One of the biggest complaints with electric vehicles today is range anxiety, or the lack of being able to charge your vehicle on a long trip.
But automakers are working hard in resolving that issue, or at least finding alternative ways to sustaining long distance travel for vehicles. The Volvo Group is focused on finding solutions for vehicles to operate on renewable energy and has teamed up with several associations on a research project that could prove beneficial.
With the support of the Swedish Energy Agency, Volvo along with the Swedish Transport Administration, Vattenfall, several university, automakers, and suppliers, are looking for a way where power can be continuously supplied to a truck from an external source.
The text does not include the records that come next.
(** * imohash: sampled file hashing on top of a 128-bit mixing primitive

    A shallow embedding of [imohash.go] and a verification of its
    one-shot (sampling) and incremental ([hash.Hash]) entry points.

    Conventions of the embedding:
    - Go's [int], [int64] are [Z]; arithmetic that Go performs on 64-bit
      values is written with its wrap-around ([int64], [uint64]);
    - a [[]byte] is a [list byte]; an in-place update of a slice is a new list
      of the same length;
    - a run-time panic (index out of range, a [make] that is negative or
      beyond the allocation limit) is [Panic];
    - the packages the file imports ([io], [bytes], [encoding/binary],
      [os], [murmur3]) are modelled just as far as [imohash.go] calls them. *)

From Stdlib Require Import Strings.String.
From Stdlib Require Import ZArith List Lia Bool.
From Stdlib Require Import Init.Byte.
From Stdlib Require Strings.Byte.
Import ListNotations.
Local Open Scope Z_scope.

Set Implicit Arguments.

(** ** Go integers and bytes *)

Definition MaxInt64 : Z := 2 ^ 63 - 1.
Definition MinInt64 : Z := - 2 ^ 63.

(** The result of 64-bit signed arithmetic: two's complement wrap-around.
    A conversion between [int] and [int64] keeps the value and is left
    out of the embedding. *)
Definition int64 (z : Z) : Z := (z + 2 ^ 63) mod 2 ^ 64 - 2 ^ 63.

(** Conversion to [uint64]. *)
Definition uint64 (z : Z) : Z := z mod 2 ^ 64.

Arguments int64 : simpl never.
Arguments uint64 : simpl never.
Arguments MaxInt64 : simpl never.
Arguments MinInt64 : simpl never.

(** [len(s)] as a Go [int]. *)
Definition len {A : Type} (s : list A) : Z := Z.of_nat (length s).

(** [byte(x)]: the low eight bits of an unsigned value. *)
Definition byte_of_Z (x : Z) : byte :=
  match Byte.of_N (Z.to_N (Z.land x 255)) with
  | Some b => b
  | None => x00
  end.

Definition Z_of_byte (b : byte) : Z := Z.of_N (Byte.to_N b).

(** ** Panics *)

Inductive result (A : Type) : Type :=
| Ok (a : A)
| Panic.
Arguments Panic {A}.

Definition bind {A B : Type} (m : result A) (k : A -> result B) : result B :=
  match m with
  | Ok a => k a
  | Panic => Panic
  end.

Notation "x <- m ;; k" := (bind m (fun x => k))
  (at level 61, m at next level, right associativity).
Notation "' p <- m ;; k" := (bind m (fun x => let 'p := x in k))
  (at level 61, p pattern, m at next level, right associativity).

(** ** Go built-ins on slices *)

(** The allocation limit of Go's runtime ([maxAlloc]): [1 << 48] bytes on
    linux/amd64. *)
Definition maxAlloc : Z := 2 ^ 48.

Arguments maxAlloc : simpl never.

(** [make([]byte, n)]: panics ([makeslice: len out of range]) when [n] is
    negative or more than the allocation limit; otherwise [n] zero bytes.
    (Running out of memory below the limit is a fatal error of the
    process that depends on the machine; it is not part of the model.) *)
Definition make (n : Z) : result (list byte) :=
  if (n <? 0) || (maxAlloc <? n) then Panic else Ok (repeat x00 (Z.to_nat n)).

(** [copy(dst, src)]: overwrites the first [min(len(dst), len(src))]
    elements of [dst]; returns the updated [dst]. *)
Definition copy (dst src : list byte) : list byte :=
  let n := Nat.min (length dst) (length src) in
  firstn n src ++ skipn n dst.

(** The bytes [s[off : off+n]] of a slice, clipped to its end. *)
Definition window (s : list byte) (off : Z) (n : Z) : list byte :=
  firstn (Z.to_nat n) (skipn (Z.to_nat off) s).

(** ** Errors *)

Inductive error : Type :=
| EOF                      (* io.EOF *)
| errWhence                (* io: Seek: invalid whence *)
| errOffset                (* io: Seek: invalid offset *)
| errNegativeOffset        (* bytes.Reader.ReadAt: negative offset *)
| PathError (op path : string). (* *os.PathError *)

(** ** io.ReaderAt

    Modelled from the spec: the byte source is consumed through Go's
    [io.ReaderAt] (spec, section 6, [read(offset, length) -> bytes]); the
    interface is not part of the repository.  [ReadAt n off] stands for
    [ReadAt(p, off)] with [len(p) = n]: it returns the bytes that were
    read, which overwrite the front of [p], and the error.  The two
    implementations the program uses, [bytes.Reader] and [os.File], leave
    [p] beyond the bytes read as it was. *)

Record ReaderAt : Type := { ReadAt : nat -> Z -> list byte * option error }.

(** Modelled from the spec: [bytes.NewReader(s)] of Go's standard library,
    seen through [ReadAt]: a negative offset is an error, an offset at or
    past the end is [io.EOF], otherwise [copy(b, s[off:])], with [io.EOF]
    when fewer than [len(b)] bytes were there. *)
Definition bytes_NewReader (s : list byte) : ReaderAt :=
  {| ReadAt := fun n off =>
       if off <? 0 then ([], Some errNegativeOffset)
       else if len s <=? off then ([], Some EOF)
       else
         let data := firstn n (skipn (Z.to_nat off) s) in
         (data, if (length data <? n)%nat then Some EOF else None) |}.

(** ** io.SectionReader

    Modelled from the spec: [io.SectionReader] of Go's standard library,
    the random-access byte source of the one-shot mode ([size()], seek and
    read; spec, sections 1 and 6).  A section of an underlying [ReaderAt]
    between [base] and [limit], with a current offset [off]. *)

Module SectionReader.

Record t : Type := mk { r : ReaderAt; base : Z; off : Z; limit : Z }.

Definition Size (s : t) : Z := int64 (limit s - base s).

(** [Read(p)]: returns the reader, the updated [p], [n] and [err]. *)
Definition Read (s : t) (p : list byte) : t * list byte * Z * option error :=
  if limit s <=? off s then (s, p, 0, Some EOF)
  else
    let max := int64 (limit s - off s) in
    let k := if max <? len p then max else len p in
    let '(data, err) := ReadAt (r s) (Z.to_nat k) (off s) in
    let data := firstn (Z.to_nat k) data in
    let n := len data in
    (mk (r s) (base s) (int64 (off s + n)) (limit s),
     data ++ skipn (length data) p, n, err).

(** [Seek(offset, whence)]: returns the reader, the new position and [err]. *)
Definition Seek (s : t) (offset : Z) (whence : Z) : t * Z * option error :=
  let target :=
    if whence =? 0 then Some (int64 (offset + base s))
    else if whence =? 1 then Some (int64 (offset + off s))
    else if whence =? 2 then Some (int64 (offset + limit s))
    else None in
  match target with
  | None => (s, 0, Some errWhence)
  | Some offset =>
      if offset <? base s then (s, 0, Some errOffset)
      else (mk (r s) (base s) offset (limit s), int64 (offset - base s), None)
  end.

End SectionReader.

(** [io.NewSectionReader(r, off, n)]. *)
Definition NewSectionReader (r : ReaderAt) (off n : Z) : SectionReader.t :=
  let remaining :=
    if off <=? int64 (MaxInt64 - n) then int64 (n + off) else MaxInt64 in
  SectionReader.mk r off off remaining.

(** ** encoding/binary *)

(** Modelled from the spec: [binary.PutUvarint(buf, x)] of Go's standard
    library (spec, section 6, variable-length integer encoder): an
    unsigned integer in 1 to 10 bytes, written into the caller's buffer
    from offset 0, the rest of the buffer untouched.  It writes seven
    bits per byte, least
    significant group first, with the top bit set on every byte but the
    last; returns the updated buffer and the number of bytes written.  The
    recursion follows the index [i] through [buf]; running off the end of
    [buf] is Go's index-out-of-range panic. *)
Fixpoint PutUvarint (buf : list byte) (x : Z) : result (list byte * Z) :=
  match buf with
  | [] => Panic
  | b :: rest =>
      if 128 <=? x then
        '(rest', n) <- PutUvarint rest (Z.shiftr x 7) ;;
        Ok (byte_of_Z (Z.lor (Z.land x 255) 128) :: rest', n + 1)
      else Ok (byte_of_Z x :: rest, 1)
  end.

Definition MaxVarintLen64 : nat := 10.

(** The encoding on its own, as a byte string: at most [fuel] bytes. *)
Fixpoint uvarint_bytes (fuel : nat) (x : Z) : list byte :=
  match fuel with
  | O => []
  | S fuel' =>
      if 128 <=? x
      then byte_of_Z (Z.lor (Z.land x 255) 128) :: uvarint_bytes fuel' (Z.shiftr x 7)
      else [byte_of_Z x]
  end.

(** The variable-length encoding of an unsigned 64-bit value. *)
Definition uvarint (x : Z) : list byte := uvarint_bytes MaxVarintLen64 x.

(** ** murmur3.Hash128

    Modelled from the spec: the mixing primitive is the external package
    [github.com/spaolacci/murmur3], consumed through [New128], [Write],
    [Sum] and [Reset] (spec, section 6).  It is kept abstract: a type of
    states with the four operations, and the part of the [hash.Hash]
    contract the engine relies on.  [hSum] returns the state it leaves
    behind, so that its not changing the state is a law and not a
    by-product of the typing. *)
Class Hash128 : Type := {
  hstate : Type;
  New128 : hstate;
  hWrite : hstate -> list byte -> hstate;
  hSum : hstate -> list byte -> hstate * list byte;
  hReset : hstate -> hstate;
  (** [Reset] restores the state of a new hasher. *)
  hReset_New128 : forall d, hReset d = New128;
  (** [Sum] does not change the underlying state, *)
  hSum_state : forall d b, fst (hSum d b) = d;
  (** and appends the 16 bytes of the current digest to [b]. *)
  hSum_append : forall d b,
    snd (hSum d b) = b ++ snd (hSum d []) /\ length (snd (hSum d [])) = 16%nat
}.

(** ** os: files

    Modelled from the spec: operating-system file access (open, stat,
    read; spec, section 1).  An open file is what [SumFile] asks of it:
    [Stat] (the size, or an error) and [ReadAt].  [os.Open] is a function
    of the file name that gives a file or an error. *)
Record File : Type := { Stat : Z + error; FileReaderAt : ReaderAt }.

Definition FileSystem : Type := string -> File + error.

(** ** imohash.go *)

Definition Size : Z := 16.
To test this, the Swedish automaker has built a 400-meter long track at its testing facility and has begun testing a system that features two power lines built into the surface of the road.
With the two power rails/lines running the length of the road and a current collector located on a test truck, Volvo is testing a possible solution that would allow vehicles to be continuously supplied with power without having to carry large batteries. Essentially, the vehicle is equipped with a radio emitter that the road can detect. If an electric vehicle passes a road segment with the proper encrypted signal, then the road will energize the segments that sense the vehicle.
Currently the automaker is testing the project with a standard Volvo FH12 tractor with a diesel engine, but has no electric motor installed yet. But when the collector comes into contact with the power lines, 750 volts of direct current is delivered and routed to a water-cooled heating element that has a similar power requirement to an electrically-driven truck.
Unfortunately this type of technology is still a long ways off to becoming a reality, if it ever does. The cost involved along with the road construction and integration could be a financial headache. Regardless, the research is going to prove beneficial in finding ways of using renewable energies to keep electric vehicles charged on the go.